(** C16. The shutdown reaches every entry.  The first shutdown request of a
    reachable directory visits each entry once: none keeps serving or waiting,
    each keeps its key, generation, operation and creation, and from then on the
    directory is shutting down.  Each proxy that nobody had asked to stop is sent
    one shutdown request, in the order of the keys and under the operation that
    its retiring entry then waits for; nothing else is sent to a proxy.  The
    submissions that the entries still held are handed back. *)
Theorem directory_shutdown_reaches_all n c inputs self l s :
  run (fresh n c) inputs = (self, l) -> closing self = false ->
  let '(self', res) := transition self (Event_Shutdown s) in
  closing self' = true /\ Forall2 shut_pair (services self.2) (services self'.2) /\
  (exists asks, Forall3 asked (services self.2).*2 (services self'.2).*2 asks /\ proxy_operations (sent res) = concat asks) /\
  handed (sent res) ≡ₚ held (services self.2) /\ closed (sent res) = [].
Proof.
  intros Hr Hcl. pose proof (run_ok _ _ _ _ (fresh_ok n c) Hr) as Hok. unfold closing in Hcl.
  destruct (availability self.2) as [drain|] eqn:Hav; [|done]. unfold transition. cbn [dispatch].
  destruct (begin_shutdown_spec self drain Hok Hav) as (requests & self' & -> & Ha & H2 & (asks & Ho & Hops) & Hc & Hh).
  cbn. assert (Hcl' : closing self' = true). { rewrite (aligned_closing _ _ Ha). by destruct self as [k []]. }
  split_and!; [done|done|exists asks; split; [done|]|..]; by repeat case_match.
Qed.
Lemma wpg_lift_ret {A} (a : A) (Q : A -> S -> Prop) s :
  Q a s -> wpg F (lift (Ret a)) Q s.
Proof. intros H. exact H. Qed.

Lemma wpg_out_of_fuel {A} (Q : A -> S -> Prop) s :
  F -> wpg F out_of_fuel Q s.
Proof. intros H. exact H. Qed.

Lemma wpg_mono {A} (c : cmd S A) (Q Q' : A -> S -> Prop) s :
  (forall a s', Q a s' -> Q' a s') -> wpg F c Q s -> wpg F c Q' s.
Proof. unfold wpg. destruct (c s) as [[a s']| |]; auto. Qed.

Lemma wpg_conj {A} (c : cmd S A) (Q Q' : A -> S -> Prop) s :
  wpg F c Q s -> wpg F c Q' s -> wpg F c (fun a s' => Q a s' /\ Q' a s') s.
Proof. unfold wpg. destruct (c s) as [[a s']| |]; auto. Qed.

Lemma wpg_returns {A} (c : cmd S A) (Q : A -> S -> Prop) s a s' :
  wpg F c Q s -> returns c s a s' -> Q a s'.
Proof. unfold wpg, returns. intros H E. rewrite E in H. exact H. Qed.

Lemma wpg_not_raises {A} (c : cmd S A) (Q : A -> S -> Prop) s e :
  wpg F c Q s -> ~ raises c s e.
Proof. unfold wpg, raises. intros H E. rewrite E in H. exact H. Qed.

End Rules.

(** [wp] is [wlp] plus termination within the fuel. *)
Lemma wp_wlp {S A} (c : cmd S A) (Q : A -> S -> Prop) s :
  wp c Q s -> wlp c Q s.
Proof. unfold wpg. destruct (c s) as [[a s']| |]; auto. Qed.

Lemma wp_iff_returns {S A} (c : cmd S A) (Q : A -> S -> Prop) s :
  wp c Q s <-> exists a s', returns c s a s' /\ Q a s'.
Proof.
  unfold wpg, returns. destruct (c s) as [[a s']| |]; split.
  - eauto.
  - intros (a0 & s0 & E & HQ). by simplify_eq.
  - intros [].
  - intros (? & ? & ? & ?). discriminate.
  - intros [].
  - intros (? & ? & ? & ?). discriminate.
Qed.
(* ===== verification/Text.v ===== *)
(** * Text: Python's conversion of integers to text, and tools to read text

    [int_str] is [str(n)] on an [int], the conversion that an f-string
    applies to an integer field and that the [repr] of a dict applies to
    its keys and values: decimal digits, a leading "-" for a negative
    number, no leading zeros.  [int_of_str] reads such text back.  The
    rest is what the parsers of [Points] and [Report] share: removing a
    prefix, splitting at a character, and the fact that the text of an
    integer holds only digits and "-". *)

From Stdlib Require Import ZArith String Ascii Decimal DecimalString DecimalZ
  DecimalPos Lia.
From stdpp Require Import base tactics option list strings.
From S2P Require Import Prelude.

Local Open Scope Z_scope.

(** ** Definitions *)

(** [str(n)]. *)
Definition int_str (n : Z) : string := NilZero.string_of_int (Z.to_int n).

(** The integer that a decimal text denotes, if it is one. *)
Definition int_of_str (s : string) : option Z :=
  Z.of_int <$> NilZero.int_of_string s.

(** [s.removeprefix(p)], with [None] when [p] is not a prefix of [s]. *)
Fixpoint strip_prefix (p s : string) : option string :=
  match p, s with
  | EmptyString, _ => Some s
  | String a p', String b s' => if decide (a = b) then strip_prefix p' s' else None
  | String _ _, EmptyString => None
  end.

(** [s.partition(c)]: the text before the first [c] and the text after it;
    [None] when [c] does not occur. *)
Fixpoint split_at (c : ascii) (s : string) : option (string * string) :=
  match s with
  | EmptyString => None
  | String a s' =>
      if decide (a = c) then Some (EmptyString, s')
      else '(l, r) ← split_at c s'; Some (String a l, r)
  end.

(** [s.split(c)]. *)
Fixpoint split_all (c : ascii) (s : string) : list string :=
  match s with
  | EmptyString => [EmptyString]
  | String a s' =>
      if decide (a = c) then EmptyString :: split_all c s'
      else match split_all c s' with
           | h :: t => String a h :: t
           | [] => [String a EmptyString]
           end
  end.

(** [sep.join(l)]. *)
Fixpoint join (sep : string) (l : list string) : string :=
  match l with
  | [] => EmptyString
  | [s] => s
  | s :: l' => s +:+ sep +:+ join sep l'
  end.

(** The character [c] does not occur in [s]. *)
Fixpoint absent (c : ascii) (s : string) : Prop :=
  match s with
  | EmptyString => True
  | String a s' => a <> c /\ absent c s'
  end.

(** The characters of the text of an integer. *)
Definition int_char (c : ascii) : Prop :=
  c ∈ ["0"; "1"; "2"; "3"; "4"; "5"; "6"; "7"; "8"; "9"; "-"]%char.

(** Every character of [s] satisfies [P]. *)
Fixpoint all_chars (P : ascii -> Prop) (s : string) : Prop :=
  match s with
  | EmptyString => True
  | String a s' => P a /\ all_chars P s'
  end.

(** ** Strings *)

Lemma append_nil_l (s : string) : EmptyString +:+ s = s.
Proof. reflexivity. Qed.

Lemma append_cons (a : ascii) (s1 s2 : string) :
  String a s1 +:+ s2 = String a (s1 +:+ s2).
Proof. reflexivity. Qed.

Lemma append_assoc (s1 s2 s3 : string) : (s1 +:+ s2) +:+ s3 = s1 +:+ (s2 +:+ s3).
Proof.
  induction s1 as [|a s1 IH]; [done|]. by rewrite !append_cons, IH.
Qed.

Lemma join_cons (sep s t : string) (l : list string) :
  join sep (s :: t :: l) = s +:+ sep +:+ join sep (t :: l).
Proof. reflexivity. Qed.

Lemma strip_prefix_app (p s : string) : strip_prefix p (p +:+ s) = Some s.
Proof.
  induction p as [|a p IH]; [by rewrite append_nil_l|].
  rewrite append_cons. cbn. by rewrite decide_True.
Qed.

Lemma all_chars_absent (P : ascii -> Prop) (c : ascii) (s : string) :
  ~ P c -> all_chars P s -> absent c s.
Proof.
  intros Hc. induction s as [|a s IH]; [done|]. intros [Ha Hs].
  split; [by intros ->|by apply IH].
Qed.

Lemma absent_app (c : ascii) (s1 s2 : string) :
  absent c (s1 +:+ s2) <-> absent c s1 /\ absent c s2.
Proof.
  induction s1 as [|a s1 IH]; [rewrite append_nil_l; cbn; tauto|].
  rewrite append_cons. cbn. rewrite IH. tauto.
Qed.

Lemma split_at_app (c : ascii) (s1 s2 : string) :
  absent c s1 -> split_at c (s1 +:+ String c s2) = Some (s1, s2).
Proof.
  induction s1 as [|a s1 IH];
    [intros _; rewrite append_nil_l; cbn; by rewrite decide_True|].
  intros [Ha Hs]. rewrite append_cons. cbn.
  rewrite decide_False by done. by rewrite IH.
Qed.

Lemma split_at_app_sep (c : ascii) (s1 sep s2 : string) :
  absent c s1 -> split_at c (s1 +:+ String c sep +:+ s2) = Some (s1, sep +:+ s2).
Proof. intros Hs. rewrite append_cons. by apply split_at_app. Qed.

Lemma split_all_absent (c : ascii) (s : string) :
  absent c s -> split_all c s = [s].
Proof.
  induction s as [|a s IH]; [done|]. intros [Ha Hs]. cbn.
  rewrite decide_False by done. by rewrite IH.
Qed.

Lemma split_all_app (c : ascii) (s1 s2 : string) :
  absent c s1 -> split_all c (s1 +:+ String c s2) = s1 :: split_all c s2.
Proof.
  induction s1 as [|a s1 IH];
    [intros _; rewrite append_nil_l; cbn; by rewrite decide_True|].
  intros [Ha Hs]. rewrite append_cons. cbn.
  rewrite decide_False by done. by rewrite IH.
Qed.

(** ** The text of an integer *)

(** Decides a closed statement on characters. *)
Ltac solve_char := apply (bool_decide_unpack _); vm_compute; exact I.

Lemma string_of_uint_chars (d : uint) :
  all_chars int_char (NilEmpty.string_of_uint d).
Proof. induction d; cbn; [done|split; [solve_char|done]..]. Qed.

Lemma int_str_chars (n : Z) : all_chars int_char (int_str n).
Proof.
  assert (Hu : forall d, all_chars int_char (NilZero.string_of_uint d)).
  { intros d. pose proof (string_of_uint_chars d).
    destruct d; [split; [solve_char|done]|done..]. }
  unfold int_str. destruct (Z.to_int n) as [d|d]; cbn; [done|].
  split; [solve_char|done].
Qed.

Lemma int_str_absent (c : ascii) (n : Z) : ~ int_char c -> absent c (int_str n).
Proof. intros Hc. eapply all_chars_absent; [done|apply int_str_chars]. Qed.

(** Reading the text of an integer gives the integer. *)
Lemma int_of_str_int_str (n : Z) : int_of_str (int_str n) = Some n.
Proof.
  unfold int_of_str, int_str. rewrite NilZero.isi.
  - cbn. by rewrite DecimalZ.of_to.
  - destruct n; cbn; [done| |done]. intros [= E]. by apply Unsigned.to_uint_nonnil in E.
  - destruct n; cbn; [done|done|]. intros [= E]. by apply Unsigned.to_uint_nonnil in E.
Qed.

#[export] Instance int_str_inj : Inj (=) (=) int_str.
Proof.
  intros n m E. apply (f_equal int_of_str) in E.
  rewrite !int_of_str_int_str in E. by injection E.
Qed.

Lemma int_str_nonempty (n : Z) : int_str n <> EmptyString.
Proof.
  intros E. pose proof (int_of_str_int_str n) as H. by rewrite E in H.
Qed.
(* ===== verification/Primes.v ===== *)
(** * Primes: an exact primality test that runs on large numbers

    The instance [trial_division_oracle] of [Oracles] tries every
    candidate below n, with one unit of unary fuel for each: it is the
    reference, and it cannot run on the number in the script or on its
    factors.  [fast_isprime] is a second instance of the interface
    [PrimeOracle].  It tries the odd candidates d = 3, 5, 7, ... until
    d * d exceeds n:

    - [odd_steps_Z] is the loop on unbounded integers; depth [k] allows
      [2 ^ (k + 1)] candidates, one call inside the other, so that the
      depth [Z.log2 n] is enough for every n and no fuel is ever built in
      unary;
    - [odd_steps] is the same loop on 63-bit machine integers ([Uint63]),
      used below [2 ^ 60].  Overflow is where its proof has to look: the
      candidate is squared in 63 bits.  The invariant [candidate] bounds
      it by the square root of n, and under the invariant the machine
      loop computes what the loop on [Z] computes ([odd_steps_refines]).

    Theorems: the verdicts of the loop on [Z] are right and it keeps its
    invariant ([odd_steps_Z_spec]); the depth is always enough
    ([odd_steps_Z_decides]); the test is exact ([fast_isprime_spec]) and
    agrees with the reference on every integer
    ([fast_isprime_trial_division]); primality on [Z] is decidable. *)

From Stdlib Require Import ZArith Zdivisibility Lia Uint63.
From stdpp Require Import base tactics.
From S2P Require Import Prelude Oracles.

Local Open Scope Z_scope.

(** ** Definitions *)

(** What a round of the loop finds: a divisor, no divisor up to the square
    root, or the next candidate. *)
Inductive verdict (A : Type) : Type :=
| Composite
| Prime
| Next (d : A).

Arguments Composite {A}.
Arguments Prime {A}.
Arguments Next {A} d.

#[export] Instance verdict_fmap : FMap verdict := fun A B f v =>
  match v with
  | Composite => Composite
  | Prime => Prime
  | Next d => Next (f d)
  end.

(** One candidate [d], on unbounded integers. *)
Definition odd_step_Z (n d : Z) : verdict Z :=
  if n <? d * d then Prime
  else if n mod d =? 0 then Composite
  else Next (d + 2).

(** [2 ^ (depth + 1)] candidates from [d] on, unless a verdict is reached
    before. *)
Fixpoint odd_steps_Z (depth : nat) (n d : Z) : verdict Z :=
  match depth with
  | O => odd_step_Z n d
  | S k =>
      match odd_steps_Z k n d with
      | Next d' => odd_steps_Z k n d'
      | v => v
      end
  end.

(** The same on machine integers. *)
Definition odd_step (n d : int) : verdict int :=
  if (n <? d * d)%uint63 then Prime
  else if (n mod d =? 0)%uint63 then Composite
  else Next (d + 2)%uint63.

Fixpoint odd_steps (depth : nat) (n d : int) : verdict int :=
  match depth with
  | O => odd_step n d
  | S k =>
      match odd_steps k n d with
      | Next d' => odd_steps k n d'
      | v => v
      end
  end.

(** The numbers the machine loop is used for, and the depth that covers
    their square roots. *)
Definition machine_bound : Z := 2 ^ 60.

Definition machine_depth : nat := 29.

(** The verdict on an odd n >= 4. *)
Definition odd_verdict (n : Z) : verdict Z :=
  if n <? machine_bound then to_Z <$> odd_steps machine_depth (of_Z n) 3
  else odd_steps_Z (Z.to_nat (Z.log2 n)) n 3.

(** The test: 2 and 3 are prime, nothing else below 4 is, no other even
    number is; an odd n goes through the loop. *)
Definition fast_isprime (n : Z) : bool :=
  if n <? 4 then 1 <? n
  else if Z.even n then false
  else match odd_verdict n with
       | Prime => true
       | _ => false
       end.

(** The invariant of the loop: n and d are odd, d - 2 is at most the
    square root of n, and no number from 2 to d - 1 divides n. *)
Definition candidate (n d : Z) : Prop :=
  1 < n /\ Z.odd n = true /\ Z.odd d = true /\ 3 <= d /\
  (d - 2) * (d - 2) <= n /\ forall m, 2 <= m < d -> ~ (m | n).

(** A verdict that settles the question, rightly. *)
Definition decided (n : Z) (v : verdict Z) : Prop :=
  (v = Prime /\ Z.prime n) \/ (v = Composite /\ ~ Z.prime n).

(** ** Divisors and square roots *)

(** A number without a divisor below d >= 0, with n < d * d, is prime. *)
Lemma no_small_divisor_prime (n d : Z) :
  1 < n -> 0 <= d -> n < d * d -> (forall m, 2 <= m < d -> ~ (m | n)) ->
  Z.prime n.
Proof.
  intros Hn Hd0 Hd Hno. split; [done|]. intros m Hm [q Hq].
  destruct (Z.lt_ge_cases m d) as [Hlt|Hge].
  { apply (Hno m); [lia|]. by exists q. }
  assert (Hq1 : 1 < q).
  { destruct (Z.le_gt_cases q 1) as [Hq1|]; [|done].
    pose proof (Z.mul_le_mono_nonneg_r q 1 m ltac:(lia) Hq1). lia. }
  apply (Hno q); [|exists m; lia]. split; [lia|].
  destruct (Z.lt_ge_cases q d) as [|Hqd]; [done|].
  pose proof (Z.mul_le_mono_nonneg d q d m). lia.
Qed.

Lemma even_not_divide_odd (n m : Z) :
  Z.odd n = true -> Z.even m = true -> ~ (m | n).
Proof.
  intros Hn [k ->]%Z.even_spec [q ->].
  rewrite <- Z.negb_even, !Z.even_mul in Hn. cbn in Hn.
  by rewrite orb_true_r in Hn.
Qed.

Lemma divisor_not_prime (n d : Z) : 1 < d < n -> (d | n) -> ~ Z.prime n.
Proof. intros Hd Hdvd [_ Hp]. by apply (Hp d). Qed.

(** ** The loop on unbounded integers *)

Lemma candidate_init (n : Z) : 4 <= n -> Z.even n = false -> candidate n 3.
Proof.
  intros Hn Hev. assert (Hodd : Z.odd n = true) by (by rewrite <- Z.negb_even, Hev).
  split_and!; try done; try lia.
  intros m Hm. replace m with 2 by lia. by apply even_not_divide_odd.
Qed.

Lemma candidate_next (n d : Z) :
  candidate n d -> d * d <= n -> n mod d <> 0 -> candidate n (d + 2).
Proof.
  intros (Hn & HoN & HoD & Hd & _ & Hno) Hsq Hmod.
  split_and!; try done; try lia.
  - by rewrite Z.odd_add, HoD.
  - intros m Hm. destruct (decide (m < d)) as [Hlt|Hge]; [apply Hno; lia|].
    destruct (decide (m = d)) as [->|Hne].
    + intros Hdvd%Z.mod_divide; [done|lia].
    + apply even_not_divide_odd; [done|]. replace m with (d + 1) by lia.
      by rewrite Z.even_add, <- Z.negb_odd, HoD.
Qed.

(** One round: the verdicts are right, and the next candidate keeps the
    invariant. *)
Lemma odd_step_Z_spec (n d : Z) :
  candidate n d ->
  match odd_step_Z n d with
  | Next d' => candidate n d' /\ d' = d + 2
  | v => decided n v
  end.
Proof.
  intros Hc. pose proof Hc as (Hn & HoN & HoD & Hd & Hsq & Hno).
  unfold odd_step_Z. destruct (n <? d * d) eqn:Hlt.
  { apply Z.ltb_lt in Hlt. left. split; [done|].
    apply (no_small_divisor_prime _ d); [done|lia|done..]. }
  apply Z.ltb_ge in Hlt. destruct (n mod d =? 0) eqn:Hmod.
  - apply Z.eqb_eq in Hmod. right. split; [done|].
    apply (divisor_not_prime _ d); [nia|]. apply Z.mod_divide; [lia|done].
  - apply Z.eqb_neq in Hmod. split; [by apply candidate_next|done].
Qed.

(** The loop: the same, after [2 ^ (depth + 1)] candidates. *)
Lemma odd_steps_Z_spec (depth : nat) (n d : Z) :
  candidate n d ->
  match odd_steps_Z depth n d with
  | Next d' => candidate n d' /\ d' = d + 2 ^ Z.of_nat (S depth)
  | v => decided n v
  end.
Proof.
  revert d. induction depth as [|k IH]; intros d Hc; [by apply odd_step_Z_spec|].
  cbn [odd_steps_Z]. pose proof (IH d Hc) as H1.
  destruct (odd_steps_Z k n d) as [| |d1]; [done..|].
  destruct H1 as [Hc1 Hd1]. pose proof (IH d1 Hc1) as H2.
  destruct (odd_steps_Z k n d1) as [| |d2]; [done..|].
  destruct H2 as [Hc2 Hd2]. split; [done|].
  rewrite Hd2, Hd1, (Nat2Z.inj_succ (S k)), Z.pow_succ_r by lia. lia.
Qed.

(** The depth is enough when n < 4 ^ (depth + 1): the loop reaches a
    verdict. *)
Lemma odd_steps_Z_decides (depth : nat) (n : Z) :
  candidate n 3 -> n < 4 ^ Z.of_nat (S depth) ->
  decided n (odd_steps_Z depth n 3).
Proof.
  intros Hc Hn. pose proof (odd_steps_Z_spec depth n 3 Hc) as Hs.
  destruct (odd_steps_Z depth n 3) as [| |d']; [done..|].
  destruct Hs as [(_ & _ & _ & _ & Hsq & _) ->]. exfalso.
  change 4 with (2 * 2) in Hn. rewrite Z.pow_mul_l in Hn.
  pose proof (Z.pow_pos_nonneg 2 (Z.of_nat (S depth)) ltac:(lia) ltac:(lia)).
  nia.
Qed.

(** ** The loop on machine integers *)

Lemma wB_63 : wB = 2 ^ 63.
Proof. reflexivity. Qed.

Lemma ltb_to_Z (x y : int) : (x <? y)%uint63 = (to_Z x <? to_Z y).
Proof. apply eq_true_iff_eq. by rewrite Uint63.ltb_spec, Z.ltb_lt. Qed.

Lemma eqb_0_to_Z (x : int) : (x =? 0)%uint63 = (to_Z x =? 0).
Proof.
  apply eq_true_iff_eq. rewrite Uint63.eqb_spec, Z.eqb_eq. split; [by intros ->|].
  intros Hx. by apply Uint63.to_Z_inj.
Qed.

(** A candidate of at most [2 ^ 30 + 1] is squared and advanced without
    overflow: one round on machine integers is one round on [Z]. *)
Lemma odd_step_refines (n d : int) :
  0 <= to_Z d <= 2 ^ 30 + 1 ->
  to_Z <$> odd_step n d = odd_step_Z (to_Z n) (to_Z d).
Proof.
  intros Hd. unfold odd_step, odd_step_Z.
  rewrite ltb_to_Z, eqb_0_to_Z, Uint63.mul_spec, Uint63.mod_spec, wB_63.
  rewrite (Z.mod_small (to_Z d * to_Z d)) by nia.
  repeat case_match; try done.
  change (Next (to_Z (d + 2)%uint63) = Next (to_Z d + 2)). f_equal.
  rewrite Uint63.add_spec, wB_63. change (to_Z 2) with 2. apply Z.mod_small. lia.
Qed.

Lemma candidate_bound (n d : Z) :
  candidate n d -> n < machine_bound -> 0 <= d <= 2 ^ 30 + 1.
Proof. intros (_ & _ & _ & Hd & Hsq & _). unfold machine_bound. nia. Qed.

(** Under the invariant, below the bound, the machine loop computes what
    the loop on [Z] computes. *)
Lemma odd_steps_refines (depth : nat) (n d : int) :
  candidate (to_Z n) (to_Z d) -> to_Z n < machine_bound ->
  to_Z <$> odd_steps depth n d = odd_steps_Z depth (to_Z n) (to_Z d).
Proof.
  intros Hc Hn. revert d Hc. induction depth as [|k IH]; intros d Hc.
  { by apply odd_step_refines, (candidate_bound (to_Z n)). }
  cbn [odd_steps odd_steps_Z]. pose proof (odd_steps_Z_spec k _ _ Hc) as Hs.
  rewrite <- (IH d Hc) in Hs |- *.
  destruct (odd_steps k n d) as [| |d1]; [done..|]. cbn in Hs |- *.
  apply IH, Hs.
Qed.

(** ** The test is exact *)

Lemma small_prime (n : Z) : n < 4 -> (1 <? n) = true <-> Z.prime n.
Proof.
  intros Hn. rewrite Z.ltb_lt. split; [|intros Hp%Z.prime_ge_2; lia].
  intros H1. destruct (decide (n = 2)) as [->|]; [apply Z.prime_2|].
  replace n with 3 by lia. apply Z.prime_3.
Qed.

Lemma log2_depth (n : Z) : 0 < n -> n < 4 ^ Z.of_nat (S (Z.to_nat (Z.log2 n))).
Proof.
  intros Hn. pose proof (Z.log2_nonneg n). pose proof (Z.log2_spec n Hn) as [_ Hlt].
  rewrite Nat2Z.inj_succ, Z2Nat.id by done. unfold Z.succ in *.
  eapply Z.lt_le_trans; [exact Hlt|]. apply Z.pow_le_mono_l. lia.
Qed.

(** Both loops give the verdict of the loop on [Z] at a sufficient
    depth: the right one. *)
Lemma odd_verdict_spec (n : Z) :
  4 <= n -> Z.even n = false -> decided n (odd_verdict n).
Proof.
  intros Hn Hev. pose proof (candidate_init n Hn Hev) as Hc.
  unfold odd_verdict. destruct (n <? machine_bound) eqn:Hb.
  - apply Z.ltb_lt in Hb.
    assert (Hz : to_Z (of_Z n) = n).
    { rewrite Uint63.of_Z_spec, wB_63. apply Z.mod_small.
      unfold machine_bound in Hb. lia. }
    rewrite odd_steps_refines; change (to_Z 3) with 3; rewrite Hz; try done.
    apply odd_steps_Z_decides; [done|]. unfold machine_bound in Hb.
    by change (4 ^ Z.of_nat (S machine_depth)) with (2 ^ 60).
  - apply odd_steps_Z_decides; [done|]. apply log2_depth. lia.
Qed.

Lemma fast_isprime_spec (n : Z) : fast_isprime n = true <-> Z.prime n.
Proof.
  unfold fast_isprime. destruct (n <? 4) eqn:H4.
  { apply small_prime. by apply Z.ltb_lt. }
  apply Z.ltb_ge in H4. destruct (Z.even n) eqn:Hev.
  { split; [done|]. apply Z.even_spec in Hev as [k ->]. intros Hp.
    destruct (divisor_not_prime (2 * k) 2); [lia|by exists k; lia|done]. }
  by destruct (odd_verdict_spec n H4 Hev) as [[-> Hp]|[-> Hp]].
Qed.

#[export] Instance fast_oracle : PrimeOracle := {
  isprime := fast_isprime;
  isprime_spec := fast_isprime_spec
}.

(** The optimised test computes what the reference computes. *)
Theorem fast_isprime_trial_division (n : Z) : fast_isprime n = trial_division n.
Proof. apply (isprime_unique fast_oracle trial_division_oracle). Qed.

#[export] Instance Z_prime_dec (n : Z) : Decision (Z.prime n).
Proof.
  refine (cast_if (decide (fast_isprime n = true))); by rewrite <- fast_isprime_spec.
Defined.

(** ** Some primes *)

Lemma prime_by_test (n : Z) : fast_isprime n = true -> Z.prime n.
Proof. apply fast_isprime_spec. Qed.

Lemma prime_121188227 : Z.prime 121188227.
Proof. apply prime_by_test. vm_compute. reflexivity. Qed.

Lemma prime_284923350497477 : Z.prime 284923350497477.
Proof. apply prime_by_test. vm_compute. reflexivity. Qed.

========

EXERCISE INSTRUCTIONS
Give back exactly the material above from its opening line to the line bearing "one shutdown request, in".

REPLY TO THE TASK
(** C16. The shutdown reaches every entry.  The first shutdown request of a
    reachable directory visits each entry once: none keeps serving or waiting,
    each keeps its key, generation, operation and creation, and from then on the
    directory is shutting down.  Each proxy that nobody had asked to stop is sent
    one shutdown request, in the order of the keys and under the operation that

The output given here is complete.